**WHAT IS REQUIRED**
Every line of the records that holds the word "settled" should be copied out.

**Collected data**
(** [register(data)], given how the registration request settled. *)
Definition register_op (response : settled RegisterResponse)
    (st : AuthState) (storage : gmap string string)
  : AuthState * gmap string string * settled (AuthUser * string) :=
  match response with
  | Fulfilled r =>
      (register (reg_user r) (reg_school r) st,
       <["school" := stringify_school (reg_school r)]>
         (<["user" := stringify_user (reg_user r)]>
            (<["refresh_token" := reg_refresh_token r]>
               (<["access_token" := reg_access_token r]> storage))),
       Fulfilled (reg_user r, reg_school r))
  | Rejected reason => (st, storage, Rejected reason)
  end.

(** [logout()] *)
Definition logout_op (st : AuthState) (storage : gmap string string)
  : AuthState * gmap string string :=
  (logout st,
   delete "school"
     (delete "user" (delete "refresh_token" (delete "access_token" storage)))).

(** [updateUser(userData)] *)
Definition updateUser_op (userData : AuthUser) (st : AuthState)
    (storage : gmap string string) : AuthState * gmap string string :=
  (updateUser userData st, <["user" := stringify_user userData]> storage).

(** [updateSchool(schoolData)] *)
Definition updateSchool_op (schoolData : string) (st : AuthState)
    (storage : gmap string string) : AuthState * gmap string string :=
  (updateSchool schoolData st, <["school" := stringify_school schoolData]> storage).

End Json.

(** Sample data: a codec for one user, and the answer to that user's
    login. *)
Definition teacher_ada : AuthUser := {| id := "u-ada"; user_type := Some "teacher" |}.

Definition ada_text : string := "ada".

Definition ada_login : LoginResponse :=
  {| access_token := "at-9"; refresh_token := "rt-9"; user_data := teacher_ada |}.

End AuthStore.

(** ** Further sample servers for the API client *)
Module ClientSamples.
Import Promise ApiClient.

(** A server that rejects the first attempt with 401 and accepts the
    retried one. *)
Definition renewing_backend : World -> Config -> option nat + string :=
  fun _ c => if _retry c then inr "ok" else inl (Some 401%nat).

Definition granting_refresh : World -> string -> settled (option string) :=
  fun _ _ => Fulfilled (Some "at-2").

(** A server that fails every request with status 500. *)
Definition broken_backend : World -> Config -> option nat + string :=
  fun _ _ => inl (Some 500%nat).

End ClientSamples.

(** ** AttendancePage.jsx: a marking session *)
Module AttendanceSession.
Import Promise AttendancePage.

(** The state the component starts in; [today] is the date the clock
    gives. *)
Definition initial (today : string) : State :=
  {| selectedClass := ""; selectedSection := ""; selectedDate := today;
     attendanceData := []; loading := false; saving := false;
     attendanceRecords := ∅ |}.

**RESPONSE BELOW**
(** [register(data)], given how the registration request settled. *)
Definition register_op (response : settled RegisterResponse)
  : AuthState * gmap string string * settled (AuthUser * string) :=
Definition granting_refresh : World -> string -> settled (option string) :=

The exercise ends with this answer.